Cloud Security: How Trust Models Have Become a Cybersecurity Weak Point

Digital systems no longer require attackers to target their weakest points directly. In some cases, exploiting the most trusted components is sufficient. In cloud computing environments—built on layered, interconnected infrastructures of services and tools—even security mechanisms themselves are no longer outside the threat landscape; in certain scenarios, they have become part of the attack surface.
This shift reflects a new reality in cybersecurity. Attacks are no longer limited to breaking through defensive perimeters; instead, they infiltrate them by leveraging third-party services and open-source components that underpin modern cloud architectures.
Fragility of the Trust Model in Cloud Environments
Recent incidents show that accessing cloud systems does not always require a direct attack. Instead, it can be achieved by exploiting components assumed to be part of the security and management framework.
In March, a cloud infrastructure linked to the European Commission was breached in an incident targeting its digital services. The compromise was not the result of a conventional direct attack, but rather a chain of interconnected tools and services used for cloud administration and security. While technically complex, the incident highlights a deeper structural issue in how trust is established within modern cloud systems.
Rather than a single exploitable vulnerability, the real challenge lies in a tightly interconnected ecosystem of providers, services, and software components. In such an environment, even a minor weakness can become a wide entry point that is difficult to trace or contain.
According to Ashish Rajan, a UK-based cybersecurity expert and Chief Information Security Officer (CISO), one of the most common mistakes in cloud environments is granting excessive access privileges to third-party vendors at the start of contracts, without conducting continuous reviews afterward.

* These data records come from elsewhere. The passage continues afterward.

Lemma expire_fold ks q s :
  consistent q s → NoDup ks → (∀ k, k ∈ ks → is_Some (q !! k)) →
  consistent (foldl (λ q k, delete k q) q ks) (foldl (λ s k, s ∖ {[key_hash k]}) s ks) ∧
  ∀ k, foldl (λ q k, delete k q) q ks !! k = if decide (k ∈ ks) then None else q !! k.
Proof.
  intros Hc Hnd. revert q s Hc. induction Hnd as [|k ks Hk Hnd IH]; intros q s Hc Hin; cbn [foldl].
  { split; [done|]. intros k. case_decide as Hd; [by apply elem_of_nil in Hd|done]. }
  destruct (IH (delete k q) (s ∖ {[key_hash k]})) as [H1 H2].
  - apply consistent_delete; [done|]. apply Hin. by left.
  - intros k' Hk'. rewrite lookup_delete_ne by set_solver. apply Hin. by right.
  - split; [done|]. intros k'. rewrite H2, lookup_delete. repeat case_decide; set_solver.
Qed.

Lemma expire_spec m now :
  consistent (queue m) (seen m) →
  let '(n, m') := expire m now in
  consistent (queue m') (seen m') ∧
  ∀ k e, queue m' !! k = Some e ↔ queue m !! k = Some e ∧ expired m now e = false.
Proof.
  intros Hc. unfold expire.
  set (es := filter (λ p, expired m now p.2 = true) (btree_entries (queue m))).
  assert (∀ k, k ∈ es.*1 ↔ ∃ e, queue m !! k = Some e ∧ expired m now e = true) as Hes.
  { intros k. unfold es. rewrite list_elem_of_fmap. split.
    - intros ([k' e] & -> & [He Hin]%list_elem_of_filter). rewrite elem_of_btree_entries in Hin. eauto.
    - intros (e & Hin & He). exists (k, e). by rewrite list_elem_of_filter, elem_of_btree_entries. }
  destruct (expire_fold es.*1 (queue m) (seen m) Hc) as [H1 H2].
  - eapply sublist_NoDup; [apply (NoDup_fst_btree_entries (queue m))|].
    apply sublist_fmap, sublist_filter.
  - intros k (e & ? & _)%Hes. eauto.
  - split; [done|]. intros k e. simpl. rewrite H2. case_decide as Hd.
    + apply Hes in Hd as (e' & ? & ?). naive_solver congruence.
    + split; [|by intros [? _]]. intros Hq. split; [done|].
      destruct (expired m now e) eqn:?; [|done]. destruct Hd. apply Hes. eauto.
Qed.

(** The operations of the public API. *)
Inductive op :=
| OpSubmit (i : Intent) (priority : N) (peer : option string) (now_ms : N)
| OpDrain (max : nat)
| OpExpire (now_ms : N)
| OpGc (now_ms idle_threshold_ms : N).

Definition step (m : Mempool) (o : op) : Mempool :=
  match o with
  | OpSubmit i p peer now => (submit m i p peer now).2
  | OpDrain max => (drain_for_block m max).2
  | OpExpire now => (expire m now).2
  | OpGc now idle => (gc_buckets m now idle).2
  end.

Lemma size_entries_le (q q' : gmap EntryKey Entry) :
  (∀ k, is_Some (q' !! k) → is_Some (q !! k)) → size q' ≤ size q.
Proof.
  intros Hs. rewrite <-!size_dom. apply subseteq_size. intros k.
  rewrite !elem_of_dom. apply Hs.
Qed.

Lemma pool_wf_step m o : wf m → wf (step m o).
Proof.
  intros Hm. destruct o as [i p peer now|max|now|now idle]; cbn [step];
    [by apply wf_submit| | |exact Hm].
  - destruct Hm as [Hc Hs]. unfold drain_for_block.
    pose proof (drain_loop_spec max (queue m) (seen m) [] Hc) as Hd.
    destruct (drain_loop _ _ _ _) as [[out q] s]. destruct Hd as (Hc' & _ & Hq).
    split; simpl; [done|]. rewrite <-!length_btree_entries, Hq, length_drop, length_btree_entries in *.
    lia.
  - destruct Hm as [Hc Hs]. pose proof (expire_spec m now Hc) as He.
    assert (config (expire m now).2 = config m) as Hcf by done.
    destruct (expire m now) as [n m']. destruct He as [Hc' Hq]. simpl in *. split; simpl; [done|].
    rewrite Hcf. etransitivity; [|exact Hs]. apply size_entries_le.
    intros k [e He]. apply Hq in He as [? _]. eauto.
Qed.

(** ** Properties *)


(** [submit] queues the intent under its content hash; below capacity nothing
    is lost, at capacity exactly the lowest-priority entry makes room and only
    for a strictly higher priority.  Every rejection (encoding, rate limit,
    duplicate, floor) leaves queue and duplicate set as they were. *)
Theorem submit_spec m i p peer now :
  wf m →
  match submit m i p peer now with
  | (Ok h, m') =>
      h ∉ seen m ∧ (∃ b, bincode_encode i = Ok b ∧ h = blake3 b) ∧
      ∃ q, queue m' = <[(mk_rev p, (now, h)) := mk_entry i now]> q ∧
        (size (queue m) < cfg_capacity (config m) ∧ q = queue m ∨
         cfg_capacity (config m) ≤ size (queue m) ∧
         (queue m = ∅ ∧ q = ∅ ∨
          ∃ k, is_Some (queue m !! k) ∧ q = delete k (queue m) ∧ (key_priority k < p)%N ∧
            ∀ k', is_Some (queue m !! k') → (key_priority k ≤ key_priority k')%N))
  | (Err e, m') => queue m' = queue m ∧ seen m' = seen m
  | (Panic, _) => bincode_encode i = Panic
  end.
Proof.
  intros Hm. unfold submit. destruct (bincode_encode i) as [b|e|] eqn:Eb; [|done..].
  destruct (rate_limit m peer now) as [rl m1] eqn:E1.
  apply rate_limit_frame in E1 as (Hq & Hs & Hcf & Hp).
  destruct rl as [[]| |]; [|done..]. case_bool_decide as Hd; [done|]. rewrite Hs in Hd.
  destruct (make_room_cases m1 p) as [[Hf E']|[(Hf & Hq' & [[? E']|[? E']])|
    (Hf & k & Hk & Hmin & [[? E']|[? E']])]]; rewrite E'; simpl; try done;
    rewrite Hq, Hcf in *; (split_and!; [done|eauto|]); eexists; (split; [done|]).
  - left. split; [lia|done].
  - right. split; [done|]. by left.
  - right. split; [done|]. right. exists k. split_and!; [done..|].
    intros k' Hk'. specialize (Hmin k' Hk'). destruct k as [[pk] kr], k' as [[pk'] kr'].
    unfold key_priority; simpl in *. unfold prod_le in Hmin; simpl in Hmin.
    case_decide as Hd'; [injection Hd' as ->; done|simpl in Hmin; lia].
Qed.

(** [drain_for_block] removes and returns the first [max] entries in drain
    order (priority descending, then submission time, then hash), keeps the rest
    in order, and nothing kept has a higher priority than anything drained. *)
Theorem drain_spec m max :
  wf m →
  let '(out, m') := drain_for_block m max in
  out = intent <$> (take max (btree_entries (queue m))).*2 ∧
  btree_entries (queue m') = drop max (btree_entries (queue m)) ∧
  ∀ k e k', (k, e) ∈ take max (btree_entries (queue m)) → is_Some (queue m' !! k') →
    (key_priority k' ≤ key_priority k)%N.
Proof.
  intros [Hc _]. unfold drain_for_block.
  pose proof (drain_loop_spec max (queue m) (seen m) [] Hc) as Hd.
  destruct (drain_loop _ _ _ _) as [[out q] s]. destruct Hd as (_ & -> & Hq). simpl.
  split_and!; [by unfold btree_values; rewrite <-fmap_take|done|].
  intros k e k' Hk [e' He']. apply elem_of_btree_entries in He'. rewrite Hq in He'.
  pose proof (btree_entries_sorted (queue m)) as Hs.
  rewrite <-(take_drop max (btree_entries (queue m))) in Hs.
  pose proof (StronglySorted_app_1_elem_of _ _ _ _ _ Hs Hk He') as Hle.
  unfold key_rel in Hle; simpl in Hle. destruct k as [[p] kr], k' as [[p'] kr'].
  unfold prod_le, key_priority in *; simpl in *.
  case_decide as Hd; [injection Hd as ->; lia|simpl in Hle; lia].
Qed.
End mempool.

Module MempoolExamples.
#[local] Existing Instance Toy.toy_blake3.
Definition cfg : MempoolConfig := mk_config 2 60000 100 50.
(** Intents are bytes, encoded as themselves. *)
Definition enc (i : bytes) : outcome string bytes := Ok i.
Definition put (m : Mempool) (x : byte) (p now : N) : Mempool :=
  (submit enc m [x] p (Some "peer"%string) now).2.
Definition pool : Mempool (B := LeakyBucket.LeakyBucket) :=
  put (put (new cfg) Byte.x01 5 10) Byte.x02 9 11.

Lemma pool_wf : wf enc pool.
Proof. apply wf_submit, wf_submit, pool_wf_new. Qed.

(** At capacity, priority 7 evicts the entry of priority 5. *)
Lemma submit_spec_witness :
  ∃ h, (submit enc pool [Byte.x03] 7 (Some "peer"%string) 12).1 = Ok h ∧ h ∉ seen pool ∧
    (drain_for_block (submit enc pool [Byte.x03] 7 (Some "peer"%string) 12).2 9).1 =
      [[Byte.x02]; [Byte.x03]].
Proof.
  pose proof (submit_spec enc pool [Byte.x03] 7 (Some "peer"%string) 12 pool_wf) as S.
  assert ((submit enc pool [Byte.x03] 7 (Some "peer"%string) 12).1 =
    Ok (blake3 [Byte.x03])) as E by (vm_compute; reflexivity).
  exists (blake3 [Byte.x03]). split; [exact E|]. split; [|vm_compute; reflexivity].
  destruct (submit enc pool [Byte.x03] 7 (Some "peer"%string) 12) as [r m'].
  simpl in E. subst r. destruct S as [S _]. exact S.
Defined.

Lemma drain_spec_witness : (drain_for_block pool 1).1 = [[Byte.x02]].
Proof.
  pose proof (drain_spec enc pool 1 pool_wf) as S.
  destruct (drain_for_block pool 1) as [out m']. destruct S as (E & _). simpl. rewrite E.
  vm_compute. reflexivity.
Defined.

(** The bucket of [bucket.rs]: a burst of two, then a wait of 500 ms at two
    tokens a second. *)
Lemma leaky_bucket_burst :
  let b := LeakyBucket.new 2 2 0 in
  let '(r1, b1) := LeakyBucket.take_one b 0 in
  let '(r2, b2) := LeakyBucket.take_one b1 0 in
  let '(r3, b3) := LeakyBucket.take_one b2 0 in
  let '(r4, _) := LeakyBucket.take_one b3 500 in
  (r1, r2, r3, r4) = (Ok tt, Ok tt, Err 500%N, Ok tt).
Proof. vm_compute. reflexivity. Qed.
End MempoolExamples.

He notes that this over-trust becomes a direct vulnerability when any of these vendors is compromised, allowing attackers to leverage their privileges to move laterally across systems. He points, for example, to the breach of the Vercel platform, which was linked to extortion attempts involving a ransom demand of around $2 million.
Security Systems as Part of the Attack Surface
Rajan argues that the issue is not the cloud infrastructure itself, but how environments are configured and managed within organizations. While the “shared responsibility model” theoretically defines clear roles between cloud providers and customers, in practice it leaves a gray zone that is frequently exploited in supply-chain attacks.
He also highlights that misconfigurations remain among the top three causes of cloud breaches. The problem does not end at initial setup but extends throughout the lifecycle of access management, where organizations are often precise in granting permissions initially but lack systematic processes to review or revoke them later.
As a result, legacy access keys and unused service accounts often remain active, turning partial compromises into broader incidents across interconnected systems, especially in the absence of continuous oversight of distributed trust.
Trust-Based Intrusions Rather Than Vulnerability-Based Attacks
The cloud security challenge is not limited to advanced threats or sophisticated exploits. According to threat intelligence research from Wiz, most cloud breaches in 2025 are not driven by novel attack techniques but by fundamental operational mistakes.
Instead of zero-day vulnerabilities or advanced bypass methods, attackers exploit familiar weaknesses such as misconfigurations, weak credential management, poor access control, and inadequate endpoint security.
The data also shows that approximately 53% of pre-breach activity involves reconnaissance and information gathering. During this phase, attackers map internal system structures and analyze relationships between services, identities, and permissions before launching an actual attack. In other words, the breach does not begin at the moment of intrusion, but much earlier, through systemic reconstruction from the outside.
Artificial Intelligence Expands the Attack Surface
While basic operational errors remain the primary entry point for cloud breaches, the rapid adoption of artificial intelligence introduces a new layer of complexity.
According to the State of Cloud Security Report published by Palo Alto Networks experts, the rapid deployment of AI services within organizations is significantly expanding the attack surface, often without a corresponding increase in security controls or governance maturity.